▸ Exercise requirements:
List every line in this data where the string "bitmap" occurs.

··· Exercise input ···

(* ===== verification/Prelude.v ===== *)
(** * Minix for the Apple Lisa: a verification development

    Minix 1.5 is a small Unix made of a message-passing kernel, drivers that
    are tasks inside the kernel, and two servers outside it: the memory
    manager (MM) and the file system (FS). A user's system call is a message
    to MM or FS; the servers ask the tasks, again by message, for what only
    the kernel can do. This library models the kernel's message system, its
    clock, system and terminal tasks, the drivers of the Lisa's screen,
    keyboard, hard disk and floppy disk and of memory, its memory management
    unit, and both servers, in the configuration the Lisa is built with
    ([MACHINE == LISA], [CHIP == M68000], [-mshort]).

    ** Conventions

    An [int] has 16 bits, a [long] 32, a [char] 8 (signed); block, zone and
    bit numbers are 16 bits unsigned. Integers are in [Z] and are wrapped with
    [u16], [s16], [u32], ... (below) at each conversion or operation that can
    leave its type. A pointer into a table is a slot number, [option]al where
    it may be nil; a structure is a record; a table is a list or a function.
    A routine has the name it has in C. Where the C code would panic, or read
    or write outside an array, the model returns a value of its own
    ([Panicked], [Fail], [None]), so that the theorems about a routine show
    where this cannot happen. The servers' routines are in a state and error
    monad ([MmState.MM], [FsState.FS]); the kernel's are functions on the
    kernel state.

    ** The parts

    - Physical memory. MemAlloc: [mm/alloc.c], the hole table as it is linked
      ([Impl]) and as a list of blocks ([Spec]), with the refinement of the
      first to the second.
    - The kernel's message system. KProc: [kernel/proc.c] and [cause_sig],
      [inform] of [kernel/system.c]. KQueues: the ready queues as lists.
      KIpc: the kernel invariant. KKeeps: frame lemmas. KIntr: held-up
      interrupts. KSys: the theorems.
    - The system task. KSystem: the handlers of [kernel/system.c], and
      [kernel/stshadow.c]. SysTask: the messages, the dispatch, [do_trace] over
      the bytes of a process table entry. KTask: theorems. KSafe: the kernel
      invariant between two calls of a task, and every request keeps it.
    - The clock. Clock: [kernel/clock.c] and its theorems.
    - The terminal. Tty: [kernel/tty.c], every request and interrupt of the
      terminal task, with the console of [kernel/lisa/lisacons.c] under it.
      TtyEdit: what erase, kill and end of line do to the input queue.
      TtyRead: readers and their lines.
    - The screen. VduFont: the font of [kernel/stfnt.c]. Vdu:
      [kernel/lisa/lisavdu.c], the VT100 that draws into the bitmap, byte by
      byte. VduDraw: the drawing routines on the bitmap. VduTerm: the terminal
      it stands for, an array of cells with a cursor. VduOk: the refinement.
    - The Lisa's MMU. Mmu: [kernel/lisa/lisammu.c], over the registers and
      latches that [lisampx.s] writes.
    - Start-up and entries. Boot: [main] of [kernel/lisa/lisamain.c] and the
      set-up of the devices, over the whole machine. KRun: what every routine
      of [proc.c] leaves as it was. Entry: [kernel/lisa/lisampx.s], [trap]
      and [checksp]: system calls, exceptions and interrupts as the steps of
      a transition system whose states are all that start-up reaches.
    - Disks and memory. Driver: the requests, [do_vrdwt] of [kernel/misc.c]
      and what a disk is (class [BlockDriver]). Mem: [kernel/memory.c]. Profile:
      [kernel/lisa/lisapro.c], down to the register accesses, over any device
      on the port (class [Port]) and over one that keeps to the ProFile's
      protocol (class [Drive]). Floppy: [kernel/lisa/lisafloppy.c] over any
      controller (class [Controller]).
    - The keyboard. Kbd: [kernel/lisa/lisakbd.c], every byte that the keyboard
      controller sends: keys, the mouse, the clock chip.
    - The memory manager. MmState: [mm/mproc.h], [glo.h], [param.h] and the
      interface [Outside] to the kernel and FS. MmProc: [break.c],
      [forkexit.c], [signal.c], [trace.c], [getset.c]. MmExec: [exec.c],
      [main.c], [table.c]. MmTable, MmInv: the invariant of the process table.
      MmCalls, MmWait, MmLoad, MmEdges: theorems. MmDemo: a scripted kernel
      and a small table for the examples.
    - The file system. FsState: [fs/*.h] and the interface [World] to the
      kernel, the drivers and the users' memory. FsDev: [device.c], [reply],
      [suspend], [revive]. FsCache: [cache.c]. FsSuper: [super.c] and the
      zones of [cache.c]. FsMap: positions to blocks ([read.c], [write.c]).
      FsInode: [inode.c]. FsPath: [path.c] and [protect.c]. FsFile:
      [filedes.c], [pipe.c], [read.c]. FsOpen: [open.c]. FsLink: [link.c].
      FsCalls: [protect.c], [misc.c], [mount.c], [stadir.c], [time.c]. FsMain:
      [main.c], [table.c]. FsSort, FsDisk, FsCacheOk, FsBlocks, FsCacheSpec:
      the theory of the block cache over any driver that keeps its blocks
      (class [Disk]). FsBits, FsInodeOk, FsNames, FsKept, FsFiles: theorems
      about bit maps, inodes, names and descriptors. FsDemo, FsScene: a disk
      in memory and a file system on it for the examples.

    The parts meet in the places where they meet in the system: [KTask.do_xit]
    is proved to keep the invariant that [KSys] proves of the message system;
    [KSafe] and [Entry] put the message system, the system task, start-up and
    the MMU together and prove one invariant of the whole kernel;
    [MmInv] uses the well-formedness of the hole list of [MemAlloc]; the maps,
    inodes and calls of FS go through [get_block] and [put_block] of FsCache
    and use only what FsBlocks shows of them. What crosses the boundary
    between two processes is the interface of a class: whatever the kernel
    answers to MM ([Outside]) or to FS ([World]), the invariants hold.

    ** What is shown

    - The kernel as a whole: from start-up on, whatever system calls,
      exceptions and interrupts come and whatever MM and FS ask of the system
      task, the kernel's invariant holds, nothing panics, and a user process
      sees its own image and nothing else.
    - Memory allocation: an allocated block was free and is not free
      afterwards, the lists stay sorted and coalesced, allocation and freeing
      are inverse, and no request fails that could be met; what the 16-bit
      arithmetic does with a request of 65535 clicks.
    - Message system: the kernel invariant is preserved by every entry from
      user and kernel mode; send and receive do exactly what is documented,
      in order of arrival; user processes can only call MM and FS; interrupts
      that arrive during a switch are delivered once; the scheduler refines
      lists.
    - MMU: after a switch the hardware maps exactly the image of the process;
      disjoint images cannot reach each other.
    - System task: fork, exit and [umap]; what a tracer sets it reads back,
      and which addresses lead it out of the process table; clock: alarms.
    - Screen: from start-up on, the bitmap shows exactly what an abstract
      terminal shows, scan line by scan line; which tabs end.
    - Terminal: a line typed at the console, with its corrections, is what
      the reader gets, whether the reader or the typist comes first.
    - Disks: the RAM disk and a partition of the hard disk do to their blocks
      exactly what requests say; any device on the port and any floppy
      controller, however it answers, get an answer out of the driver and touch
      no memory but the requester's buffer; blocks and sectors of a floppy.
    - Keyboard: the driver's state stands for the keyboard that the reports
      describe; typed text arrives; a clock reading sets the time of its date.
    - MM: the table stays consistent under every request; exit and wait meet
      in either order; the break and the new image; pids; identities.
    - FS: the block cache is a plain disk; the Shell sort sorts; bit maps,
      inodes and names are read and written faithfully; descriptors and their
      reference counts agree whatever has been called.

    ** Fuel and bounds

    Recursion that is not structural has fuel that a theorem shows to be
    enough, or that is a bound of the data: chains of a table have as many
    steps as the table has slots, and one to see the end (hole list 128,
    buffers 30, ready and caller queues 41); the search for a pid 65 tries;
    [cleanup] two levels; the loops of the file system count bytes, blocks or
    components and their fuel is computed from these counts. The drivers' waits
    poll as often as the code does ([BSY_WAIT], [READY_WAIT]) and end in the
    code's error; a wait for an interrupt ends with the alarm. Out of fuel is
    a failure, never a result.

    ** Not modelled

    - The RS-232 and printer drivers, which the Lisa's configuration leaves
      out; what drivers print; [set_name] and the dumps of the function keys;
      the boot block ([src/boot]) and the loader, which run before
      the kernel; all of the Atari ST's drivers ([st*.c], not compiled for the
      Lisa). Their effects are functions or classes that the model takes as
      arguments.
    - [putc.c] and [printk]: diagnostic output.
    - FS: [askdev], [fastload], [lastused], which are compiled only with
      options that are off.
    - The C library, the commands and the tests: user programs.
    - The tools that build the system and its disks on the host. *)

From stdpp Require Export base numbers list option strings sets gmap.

···
··· Exercise input ···

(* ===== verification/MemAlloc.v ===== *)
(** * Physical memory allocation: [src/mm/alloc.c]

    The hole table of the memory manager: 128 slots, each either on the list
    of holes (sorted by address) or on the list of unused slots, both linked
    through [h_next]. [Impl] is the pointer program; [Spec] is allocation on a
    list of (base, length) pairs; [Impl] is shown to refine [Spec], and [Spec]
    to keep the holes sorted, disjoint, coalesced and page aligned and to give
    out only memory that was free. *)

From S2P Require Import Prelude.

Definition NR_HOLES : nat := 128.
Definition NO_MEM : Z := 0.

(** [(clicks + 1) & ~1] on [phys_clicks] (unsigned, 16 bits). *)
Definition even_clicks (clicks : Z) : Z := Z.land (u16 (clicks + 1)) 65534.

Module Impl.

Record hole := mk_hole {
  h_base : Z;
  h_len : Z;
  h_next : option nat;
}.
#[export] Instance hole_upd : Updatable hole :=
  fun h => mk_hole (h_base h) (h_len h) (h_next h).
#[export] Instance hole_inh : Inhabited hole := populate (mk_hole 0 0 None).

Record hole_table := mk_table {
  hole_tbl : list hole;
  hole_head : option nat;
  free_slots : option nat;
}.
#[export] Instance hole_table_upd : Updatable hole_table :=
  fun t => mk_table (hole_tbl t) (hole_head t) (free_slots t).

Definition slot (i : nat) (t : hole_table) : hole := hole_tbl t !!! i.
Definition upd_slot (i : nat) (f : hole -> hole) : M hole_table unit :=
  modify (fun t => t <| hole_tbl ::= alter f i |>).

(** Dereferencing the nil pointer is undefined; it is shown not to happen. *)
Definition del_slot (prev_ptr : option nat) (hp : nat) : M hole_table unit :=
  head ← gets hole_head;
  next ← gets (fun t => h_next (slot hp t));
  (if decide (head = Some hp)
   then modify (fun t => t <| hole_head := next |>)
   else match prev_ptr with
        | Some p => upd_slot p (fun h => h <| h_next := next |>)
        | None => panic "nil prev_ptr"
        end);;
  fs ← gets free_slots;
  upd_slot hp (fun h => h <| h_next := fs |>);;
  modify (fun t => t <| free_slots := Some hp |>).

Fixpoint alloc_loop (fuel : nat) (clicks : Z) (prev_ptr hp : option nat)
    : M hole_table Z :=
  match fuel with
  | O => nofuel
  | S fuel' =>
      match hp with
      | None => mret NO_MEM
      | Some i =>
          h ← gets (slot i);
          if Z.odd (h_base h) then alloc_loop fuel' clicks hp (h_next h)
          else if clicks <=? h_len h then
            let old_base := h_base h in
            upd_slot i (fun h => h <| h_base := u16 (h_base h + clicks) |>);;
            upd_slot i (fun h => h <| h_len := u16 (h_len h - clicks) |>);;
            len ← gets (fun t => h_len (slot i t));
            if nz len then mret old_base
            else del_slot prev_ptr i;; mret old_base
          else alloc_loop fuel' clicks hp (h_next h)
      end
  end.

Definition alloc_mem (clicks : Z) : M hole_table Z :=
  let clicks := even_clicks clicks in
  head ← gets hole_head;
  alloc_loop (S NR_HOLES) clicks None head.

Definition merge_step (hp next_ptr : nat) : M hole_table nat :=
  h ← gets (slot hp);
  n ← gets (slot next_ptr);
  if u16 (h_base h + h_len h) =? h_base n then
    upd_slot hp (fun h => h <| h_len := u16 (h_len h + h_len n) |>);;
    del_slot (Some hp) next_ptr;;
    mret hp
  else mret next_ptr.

···

▸ Result:
      [kernel/lisa/lisavdu.c], the VT100 that draws into the bitmap, byte by
      byte. VduDraw: the drawing routines on the bitmap. VduTerm: the terminal
    - Screen: from start-up on, the bitmap shows exactly what an abstract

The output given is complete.